═══ Input records ═══

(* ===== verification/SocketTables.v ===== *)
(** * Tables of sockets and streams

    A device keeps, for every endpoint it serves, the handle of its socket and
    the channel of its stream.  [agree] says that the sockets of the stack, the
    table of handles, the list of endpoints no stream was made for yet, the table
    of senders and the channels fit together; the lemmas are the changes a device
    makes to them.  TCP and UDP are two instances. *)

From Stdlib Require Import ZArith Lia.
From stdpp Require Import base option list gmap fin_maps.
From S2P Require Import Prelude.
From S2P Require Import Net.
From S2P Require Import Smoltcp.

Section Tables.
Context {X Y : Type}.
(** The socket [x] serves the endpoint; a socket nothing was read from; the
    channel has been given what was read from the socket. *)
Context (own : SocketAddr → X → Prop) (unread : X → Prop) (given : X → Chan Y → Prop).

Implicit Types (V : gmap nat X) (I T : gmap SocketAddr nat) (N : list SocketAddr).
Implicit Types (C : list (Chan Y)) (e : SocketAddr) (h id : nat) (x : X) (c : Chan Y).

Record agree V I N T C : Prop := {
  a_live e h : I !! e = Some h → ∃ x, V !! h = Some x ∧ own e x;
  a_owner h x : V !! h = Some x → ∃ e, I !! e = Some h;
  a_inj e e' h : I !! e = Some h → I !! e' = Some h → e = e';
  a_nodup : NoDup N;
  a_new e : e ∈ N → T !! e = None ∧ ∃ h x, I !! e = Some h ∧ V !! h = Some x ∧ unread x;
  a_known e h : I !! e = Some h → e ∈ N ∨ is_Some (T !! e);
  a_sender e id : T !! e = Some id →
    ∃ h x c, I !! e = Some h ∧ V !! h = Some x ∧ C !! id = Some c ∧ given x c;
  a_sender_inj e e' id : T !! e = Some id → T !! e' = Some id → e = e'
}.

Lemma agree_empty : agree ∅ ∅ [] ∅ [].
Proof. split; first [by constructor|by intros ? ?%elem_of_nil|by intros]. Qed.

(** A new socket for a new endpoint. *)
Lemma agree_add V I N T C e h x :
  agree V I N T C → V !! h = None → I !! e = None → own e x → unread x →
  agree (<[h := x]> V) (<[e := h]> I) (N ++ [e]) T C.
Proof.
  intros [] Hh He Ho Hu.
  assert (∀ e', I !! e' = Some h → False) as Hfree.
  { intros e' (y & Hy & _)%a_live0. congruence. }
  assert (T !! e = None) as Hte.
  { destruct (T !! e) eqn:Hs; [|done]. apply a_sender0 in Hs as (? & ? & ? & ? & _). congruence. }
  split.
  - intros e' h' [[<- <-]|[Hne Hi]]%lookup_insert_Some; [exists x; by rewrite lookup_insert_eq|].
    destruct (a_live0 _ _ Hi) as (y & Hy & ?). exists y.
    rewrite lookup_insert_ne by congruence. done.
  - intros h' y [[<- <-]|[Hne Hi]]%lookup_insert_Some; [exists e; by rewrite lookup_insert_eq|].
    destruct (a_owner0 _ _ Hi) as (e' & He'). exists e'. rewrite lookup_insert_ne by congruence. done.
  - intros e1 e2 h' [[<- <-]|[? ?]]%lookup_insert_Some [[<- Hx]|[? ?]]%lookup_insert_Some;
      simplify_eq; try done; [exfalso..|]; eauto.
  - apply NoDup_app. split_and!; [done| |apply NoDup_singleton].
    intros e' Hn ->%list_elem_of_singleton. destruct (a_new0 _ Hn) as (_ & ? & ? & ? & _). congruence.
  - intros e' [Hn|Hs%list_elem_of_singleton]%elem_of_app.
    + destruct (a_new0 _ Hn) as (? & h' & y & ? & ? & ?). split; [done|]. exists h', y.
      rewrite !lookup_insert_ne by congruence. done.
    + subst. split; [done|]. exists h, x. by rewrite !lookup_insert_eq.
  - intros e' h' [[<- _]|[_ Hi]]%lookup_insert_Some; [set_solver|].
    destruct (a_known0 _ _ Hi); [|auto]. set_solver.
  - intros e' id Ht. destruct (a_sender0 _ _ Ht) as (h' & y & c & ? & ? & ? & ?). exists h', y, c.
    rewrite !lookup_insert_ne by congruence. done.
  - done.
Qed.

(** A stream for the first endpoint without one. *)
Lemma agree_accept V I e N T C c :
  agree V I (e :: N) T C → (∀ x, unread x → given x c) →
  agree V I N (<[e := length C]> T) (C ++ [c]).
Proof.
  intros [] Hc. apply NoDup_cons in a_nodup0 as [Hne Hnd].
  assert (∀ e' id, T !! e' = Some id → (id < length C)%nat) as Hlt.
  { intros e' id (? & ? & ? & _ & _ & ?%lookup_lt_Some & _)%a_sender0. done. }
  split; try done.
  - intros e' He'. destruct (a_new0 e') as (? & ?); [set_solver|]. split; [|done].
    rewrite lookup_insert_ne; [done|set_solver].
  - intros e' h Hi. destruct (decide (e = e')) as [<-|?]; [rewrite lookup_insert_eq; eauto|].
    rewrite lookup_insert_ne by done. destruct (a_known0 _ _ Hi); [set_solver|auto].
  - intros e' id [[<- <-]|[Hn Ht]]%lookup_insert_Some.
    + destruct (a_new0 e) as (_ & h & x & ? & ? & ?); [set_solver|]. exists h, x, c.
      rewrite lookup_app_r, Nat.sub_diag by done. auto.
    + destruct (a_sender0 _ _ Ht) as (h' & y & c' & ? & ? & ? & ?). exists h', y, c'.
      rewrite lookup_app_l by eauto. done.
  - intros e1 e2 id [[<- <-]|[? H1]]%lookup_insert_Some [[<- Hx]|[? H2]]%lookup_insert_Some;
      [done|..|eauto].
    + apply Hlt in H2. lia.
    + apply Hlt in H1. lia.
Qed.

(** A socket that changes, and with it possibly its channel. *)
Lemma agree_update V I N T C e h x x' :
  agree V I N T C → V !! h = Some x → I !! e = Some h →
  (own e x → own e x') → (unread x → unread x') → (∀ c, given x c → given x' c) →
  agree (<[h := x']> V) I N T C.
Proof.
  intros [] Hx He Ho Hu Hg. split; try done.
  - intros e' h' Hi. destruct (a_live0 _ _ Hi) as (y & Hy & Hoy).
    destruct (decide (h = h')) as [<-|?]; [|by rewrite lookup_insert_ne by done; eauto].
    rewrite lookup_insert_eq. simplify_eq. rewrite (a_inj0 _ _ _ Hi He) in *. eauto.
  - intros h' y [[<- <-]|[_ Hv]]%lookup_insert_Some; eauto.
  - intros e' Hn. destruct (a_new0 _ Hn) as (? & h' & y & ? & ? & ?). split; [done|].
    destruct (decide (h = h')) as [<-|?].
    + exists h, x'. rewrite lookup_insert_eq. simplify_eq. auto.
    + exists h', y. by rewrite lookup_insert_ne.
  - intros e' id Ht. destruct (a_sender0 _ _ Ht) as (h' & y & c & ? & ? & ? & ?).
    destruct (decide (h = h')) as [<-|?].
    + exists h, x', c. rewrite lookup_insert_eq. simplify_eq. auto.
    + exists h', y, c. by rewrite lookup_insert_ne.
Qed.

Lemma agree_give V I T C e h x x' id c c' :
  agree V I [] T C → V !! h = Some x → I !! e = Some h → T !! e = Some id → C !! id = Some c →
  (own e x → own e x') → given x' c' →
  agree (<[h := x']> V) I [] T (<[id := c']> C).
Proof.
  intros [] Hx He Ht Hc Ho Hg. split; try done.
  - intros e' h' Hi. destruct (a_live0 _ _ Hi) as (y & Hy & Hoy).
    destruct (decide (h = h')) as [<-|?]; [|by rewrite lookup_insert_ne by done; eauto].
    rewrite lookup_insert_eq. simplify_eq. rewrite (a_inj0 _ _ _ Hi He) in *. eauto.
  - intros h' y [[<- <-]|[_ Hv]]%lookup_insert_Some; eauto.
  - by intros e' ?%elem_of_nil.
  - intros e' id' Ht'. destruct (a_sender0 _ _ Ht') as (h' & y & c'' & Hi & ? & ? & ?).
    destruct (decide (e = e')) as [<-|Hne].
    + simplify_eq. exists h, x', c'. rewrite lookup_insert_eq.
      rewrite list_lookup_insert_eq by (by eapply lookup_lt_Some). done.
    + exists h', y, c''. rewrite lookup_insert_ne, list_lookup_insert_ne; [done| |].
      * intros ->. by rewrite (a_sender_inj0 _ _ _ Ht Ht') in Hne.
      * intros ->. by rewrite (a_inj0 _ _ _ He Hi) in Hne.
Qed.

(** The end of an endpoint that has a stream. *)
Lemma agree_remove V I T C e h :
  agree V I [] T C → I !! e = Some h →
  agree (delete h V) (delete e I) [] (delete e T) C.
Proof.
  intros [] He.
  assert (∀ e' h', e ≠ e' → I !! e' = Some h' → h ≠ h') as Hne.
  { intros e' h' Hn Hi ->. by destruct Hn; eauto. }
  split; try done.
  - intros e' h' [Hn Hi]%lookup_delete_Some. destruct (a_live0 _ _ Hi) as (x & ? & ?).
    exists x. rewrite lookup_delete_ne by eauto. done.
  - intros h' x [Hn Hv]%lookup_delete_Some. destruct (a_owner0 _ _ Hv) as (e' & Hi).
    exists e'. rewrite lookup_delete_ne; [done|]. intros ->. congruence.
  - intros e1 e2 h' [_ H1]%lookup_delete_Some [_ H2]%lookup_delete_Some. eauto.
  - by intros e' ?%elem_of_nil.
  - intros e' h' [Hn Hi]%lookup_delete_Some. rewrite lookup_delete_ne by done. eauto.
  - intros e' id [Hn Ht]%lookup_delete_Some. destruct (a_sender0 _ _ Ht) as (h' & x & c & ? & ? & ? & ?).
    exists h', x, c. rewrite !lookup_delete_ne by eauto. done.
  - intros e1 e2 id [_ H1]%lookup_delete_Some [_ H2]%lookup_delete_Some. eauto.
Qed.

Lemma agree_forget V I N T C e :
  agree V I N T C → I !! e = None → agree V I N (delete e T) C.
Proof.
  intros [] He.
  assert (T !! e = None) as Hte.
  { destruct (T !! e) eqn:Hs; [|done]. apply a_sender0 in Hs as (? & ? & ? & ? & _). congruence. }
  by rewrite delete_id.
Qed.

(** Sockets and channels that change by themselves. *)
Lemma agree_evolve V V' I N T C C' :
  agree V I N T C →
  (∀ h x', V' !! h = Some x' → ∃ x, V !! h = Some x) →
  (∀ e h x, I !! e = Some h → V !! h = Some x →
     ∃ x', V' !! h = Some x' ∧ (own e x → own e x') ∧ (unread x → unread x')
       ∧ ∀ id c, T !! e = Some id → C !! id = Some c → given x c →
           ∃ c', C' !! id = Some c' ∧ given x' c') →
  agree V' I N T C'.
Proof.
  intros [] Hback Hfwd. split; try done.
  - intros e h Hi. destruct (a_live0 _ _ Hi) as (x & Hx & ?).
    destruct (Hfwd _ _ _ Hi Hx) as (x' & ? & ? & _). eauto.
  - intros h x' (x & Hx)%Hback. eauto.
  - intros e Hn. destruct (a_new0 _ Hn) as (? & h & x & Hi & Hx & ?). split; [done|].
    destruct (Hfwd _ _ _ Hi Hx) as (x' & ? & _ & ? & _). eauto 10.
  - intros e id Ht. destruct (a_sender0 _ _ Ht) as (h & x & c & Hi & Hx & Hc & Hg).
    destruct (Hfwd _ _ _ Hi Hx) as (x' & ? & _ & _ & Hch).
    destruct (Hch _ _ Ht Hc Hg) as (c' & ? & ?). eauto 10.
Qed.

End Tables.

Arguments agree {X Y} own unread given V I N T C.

═══
═══ Input records ═══

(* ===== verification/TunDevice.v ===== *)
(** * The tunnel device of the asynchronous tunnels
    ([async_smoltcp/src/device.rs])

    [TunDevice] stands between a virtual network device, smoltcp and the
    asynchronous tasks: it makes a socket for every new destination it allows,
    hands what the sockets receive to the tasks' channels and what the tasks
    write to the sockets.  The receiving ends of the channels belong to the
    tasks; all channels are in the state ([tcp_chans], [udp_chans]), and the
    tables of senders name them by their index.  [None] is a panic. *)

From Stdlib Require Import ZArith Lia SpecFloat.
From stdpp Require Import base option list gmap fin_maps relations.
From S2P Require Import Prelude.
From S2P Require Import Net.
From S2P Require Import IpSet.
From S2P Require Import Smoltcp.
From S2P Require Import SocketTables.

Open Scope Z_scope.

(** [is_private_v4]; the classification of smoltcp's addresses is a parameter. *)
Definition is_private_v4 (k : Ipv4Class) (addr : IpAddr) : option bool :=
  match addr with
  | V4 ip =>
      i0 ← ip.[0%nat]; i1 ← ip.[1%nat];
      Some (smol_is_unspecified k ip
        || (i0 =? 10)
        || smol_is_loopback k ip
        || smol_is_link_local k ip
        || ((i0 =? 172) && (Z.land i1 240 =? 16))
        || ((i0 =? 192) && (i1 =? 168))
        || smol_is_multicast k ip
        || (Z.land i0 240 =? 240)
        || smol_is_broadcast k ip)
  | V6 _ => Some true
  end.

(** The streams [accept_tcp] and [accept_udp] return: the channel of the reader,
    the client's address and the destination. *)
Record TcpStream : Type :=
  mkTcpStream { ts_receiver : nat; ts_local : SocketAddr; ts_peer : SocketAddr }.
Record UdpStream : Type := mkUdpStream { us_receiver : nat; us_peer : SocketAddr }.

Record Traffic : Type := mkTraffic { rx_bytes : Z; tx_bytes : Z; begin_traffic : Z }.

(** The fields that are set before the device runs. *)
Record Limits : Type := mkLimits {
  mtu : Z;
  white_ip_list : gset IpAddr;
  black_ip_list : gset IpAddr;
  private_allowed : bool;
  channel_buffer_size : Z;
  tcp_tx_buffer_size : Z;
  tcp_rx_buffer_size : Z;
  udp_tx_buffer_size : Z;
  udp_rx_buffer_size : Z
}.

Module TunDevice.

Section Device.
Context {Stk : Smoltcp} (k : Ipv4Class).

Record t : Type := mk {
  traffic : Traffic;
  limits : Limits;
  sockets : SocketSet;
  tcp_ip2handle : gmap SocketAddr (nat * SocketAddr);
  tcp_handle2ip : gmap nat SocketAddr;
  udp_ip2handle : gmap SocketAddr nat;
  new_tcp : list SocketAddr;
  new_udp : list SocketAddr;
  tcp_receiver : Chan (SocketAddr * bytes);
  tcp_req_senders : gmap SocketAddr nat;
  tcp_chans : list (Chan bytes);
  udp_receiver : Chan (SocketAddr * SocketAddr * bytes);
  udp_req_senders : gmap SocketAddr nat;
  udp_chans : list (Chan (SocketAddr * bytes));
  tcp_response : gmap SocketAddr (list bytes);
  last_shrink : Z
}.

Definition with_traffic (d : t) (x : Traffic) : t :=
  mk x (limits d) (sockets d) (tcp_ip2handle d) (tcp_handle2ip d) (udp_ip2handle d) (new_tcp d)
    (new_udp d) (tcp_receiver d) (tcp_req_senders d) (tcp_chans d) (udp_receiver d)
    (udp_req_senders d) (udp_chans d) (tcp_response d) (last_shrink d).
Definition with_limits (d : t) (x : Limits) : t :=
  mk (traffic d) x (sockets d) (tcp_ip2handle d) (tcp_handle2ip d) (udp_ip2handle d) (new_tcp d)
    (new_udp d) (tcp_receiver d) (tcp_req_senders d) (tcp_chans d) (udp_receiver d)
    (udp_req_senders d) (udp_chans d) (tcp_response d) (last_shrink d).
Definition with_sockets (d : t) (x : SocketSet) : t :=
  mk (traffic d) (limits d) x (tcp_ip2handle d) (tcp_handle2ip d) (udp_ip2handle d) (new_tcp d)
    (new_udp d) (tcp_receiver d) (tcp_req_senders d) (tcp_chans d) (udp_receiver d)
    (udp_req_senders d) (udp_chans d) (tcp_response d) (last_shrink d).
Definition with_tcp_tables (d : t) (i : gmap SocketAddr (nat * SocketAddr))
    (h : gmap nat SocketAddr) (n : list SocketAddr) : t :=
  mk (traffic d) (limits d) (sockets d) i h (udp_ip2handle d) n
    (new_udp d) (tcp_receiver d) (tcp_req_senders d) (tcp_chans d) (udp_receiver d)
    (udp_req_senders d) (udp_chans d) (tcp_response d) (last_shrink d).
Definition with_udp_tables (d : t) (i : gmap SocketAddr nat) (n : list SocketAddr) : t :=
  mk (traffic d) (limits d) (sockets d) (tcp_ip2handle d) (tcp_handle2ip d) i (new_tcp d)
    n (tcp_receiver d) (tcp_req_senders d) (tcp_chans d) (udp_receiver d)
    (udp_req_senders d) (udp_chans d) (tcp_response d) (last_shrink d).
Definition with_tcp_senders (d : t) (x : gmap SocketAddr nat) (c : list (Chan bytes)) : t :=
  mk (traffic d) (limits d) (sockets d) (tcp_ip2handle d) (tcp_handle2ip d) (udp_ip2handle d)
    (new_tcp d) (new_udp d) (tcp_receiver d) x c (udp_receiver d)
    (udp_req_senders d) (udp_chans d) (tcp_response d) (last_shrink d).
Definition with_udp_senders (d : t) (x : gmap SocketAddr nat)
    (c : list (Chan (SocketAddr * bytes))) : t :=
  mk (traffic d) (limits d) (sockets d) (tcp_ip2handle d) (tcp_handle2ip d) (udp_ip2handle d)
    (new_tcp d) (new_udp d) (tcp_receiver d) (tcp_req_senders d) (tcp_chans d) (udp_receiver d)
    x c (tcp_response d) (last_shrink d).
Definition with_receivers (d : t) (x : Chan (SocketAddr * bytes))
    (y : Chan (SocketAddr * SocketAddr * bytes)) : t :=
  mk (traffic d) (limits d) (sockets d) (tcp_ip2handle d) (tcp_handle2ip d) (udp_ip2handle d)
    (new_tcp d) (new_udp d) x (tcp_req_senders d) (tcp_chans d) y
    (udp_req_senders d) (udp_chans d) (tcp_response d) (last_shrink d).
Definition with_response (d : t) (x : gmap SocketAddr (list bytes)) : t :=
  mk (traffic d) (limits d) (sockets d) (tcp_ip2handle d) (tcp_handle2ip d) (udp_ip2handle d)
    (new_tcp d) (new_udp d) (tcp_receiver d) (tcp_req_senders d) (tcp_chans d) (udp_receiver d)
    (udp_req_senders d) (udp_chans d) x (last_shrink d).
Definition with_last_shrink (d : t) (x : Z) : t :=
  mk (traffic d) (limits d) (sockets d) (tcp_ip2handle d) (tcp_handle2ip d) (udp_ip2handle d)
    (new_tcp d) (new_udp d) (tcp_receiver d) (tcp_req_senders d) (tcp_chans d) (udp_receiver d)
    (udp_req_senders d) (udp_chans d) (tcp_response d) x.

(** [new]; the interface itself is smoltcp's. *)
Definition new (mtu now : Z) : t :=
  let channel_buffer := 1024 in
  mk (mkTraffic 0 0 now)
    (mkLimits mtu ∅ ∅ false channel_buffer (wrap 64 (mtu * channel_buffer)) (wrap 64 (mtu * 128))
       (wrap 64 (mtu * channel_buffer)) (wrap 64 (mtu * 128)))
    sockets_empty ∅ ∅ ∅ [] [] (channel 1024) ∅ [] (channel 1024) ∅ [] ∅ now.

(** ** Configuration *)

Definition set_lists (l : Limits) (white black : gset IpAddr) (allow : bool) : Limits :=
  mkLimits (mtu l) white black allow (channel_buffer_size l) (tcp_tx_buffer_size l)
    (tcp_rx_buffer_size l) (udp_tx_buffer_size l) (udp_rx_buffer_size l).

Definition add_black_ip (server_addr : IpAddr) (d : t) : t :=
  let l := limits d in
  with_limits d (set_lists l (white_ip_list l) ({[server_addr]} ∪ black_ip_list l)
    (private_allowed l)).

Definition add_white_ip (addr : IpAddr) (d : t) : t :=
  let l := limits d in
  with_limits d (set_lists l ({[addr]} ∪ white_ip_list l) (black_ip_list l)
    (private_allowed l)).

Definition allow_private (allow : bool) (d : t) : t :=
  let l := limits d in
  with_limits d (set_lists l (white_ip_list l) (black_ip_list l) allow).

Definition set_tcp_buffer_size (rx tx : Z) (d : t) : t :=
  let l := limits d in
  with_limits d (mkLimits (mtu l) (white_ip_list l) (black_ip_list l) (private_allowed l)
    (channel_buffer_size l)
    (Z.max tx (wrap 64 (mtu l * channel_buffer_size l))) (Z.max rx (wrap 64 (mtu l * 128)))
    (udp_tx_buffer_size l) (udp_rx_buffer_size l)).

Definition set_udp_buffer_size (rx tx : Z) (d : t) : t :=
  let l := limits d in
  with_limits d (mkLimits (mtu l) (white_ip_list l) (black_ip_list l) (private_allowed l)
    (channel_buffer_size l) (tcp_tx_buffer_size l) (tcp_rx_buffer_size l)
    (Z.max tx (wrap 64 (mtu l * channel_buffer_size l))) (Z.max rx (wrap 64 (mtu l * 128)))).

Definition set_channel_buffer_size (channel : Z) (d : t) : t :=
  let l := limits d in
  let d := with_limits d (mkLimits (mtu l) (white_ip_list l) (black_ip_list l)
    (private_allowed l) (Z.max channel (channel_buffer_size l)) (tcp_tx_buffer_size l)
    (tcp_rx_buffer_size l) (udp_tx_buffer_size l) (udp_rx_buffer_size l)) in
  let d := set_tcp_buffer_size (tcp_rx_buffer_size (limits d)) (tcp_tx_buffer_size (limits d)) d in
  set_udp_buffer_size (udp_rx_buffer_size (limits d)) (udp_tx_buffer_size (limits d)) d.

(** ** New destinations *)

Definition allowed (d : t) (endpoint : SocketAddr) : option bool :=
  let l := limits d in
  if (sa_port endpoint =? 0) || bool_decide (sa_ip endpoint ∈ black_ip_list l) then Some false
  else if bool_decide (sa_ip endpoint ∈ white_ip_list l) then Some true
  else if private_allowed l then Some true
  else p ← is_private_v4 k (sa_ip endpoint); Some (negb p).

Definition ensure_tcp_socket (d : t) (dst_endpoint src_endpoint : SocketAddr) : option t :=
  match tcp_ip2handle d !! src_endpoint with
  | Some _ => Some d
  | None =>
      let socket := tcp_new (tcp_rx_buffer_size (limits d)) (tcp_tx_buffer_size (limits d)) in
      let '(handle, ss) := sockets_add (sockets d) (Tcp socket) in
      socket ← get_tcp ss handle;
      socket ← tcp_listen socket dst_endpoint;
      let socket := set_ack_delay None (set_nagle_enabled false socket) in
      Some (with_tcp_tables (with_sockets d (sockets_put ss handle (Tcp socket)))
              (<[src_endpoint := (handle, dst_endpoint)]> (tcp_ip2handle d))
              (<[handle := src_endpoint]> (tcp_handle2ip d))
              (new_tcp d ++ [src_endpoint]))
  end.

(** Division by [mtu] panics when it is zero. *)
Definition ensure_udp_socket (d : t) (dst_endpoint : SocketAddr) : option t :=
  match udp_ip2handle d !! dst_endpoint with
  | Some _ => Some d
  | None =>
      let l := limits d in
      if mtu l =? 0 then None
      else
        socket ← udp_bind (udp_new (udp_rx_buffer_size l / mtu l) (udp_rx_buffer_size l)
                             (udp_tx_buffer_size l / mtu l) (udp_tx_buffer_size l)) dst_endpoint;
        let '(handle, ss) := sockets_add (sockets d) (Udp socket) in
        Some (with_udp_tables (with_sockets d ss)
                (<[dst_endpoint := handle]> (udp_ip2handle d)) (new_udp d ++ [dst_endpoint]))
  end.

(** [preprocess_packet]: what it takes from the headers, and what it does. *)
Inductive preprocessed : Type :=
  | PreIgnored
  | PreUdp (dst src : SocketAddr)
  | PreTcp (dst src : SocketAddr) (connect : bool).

═══

## [Task requirements]
Search the data above for the word "match" and show every line that has it.

## [Reply to the task]
  match addr with
  match tcp_ip2handle d !! src_endpoint with
  match udp_ip2handle d !! dst_endpoint with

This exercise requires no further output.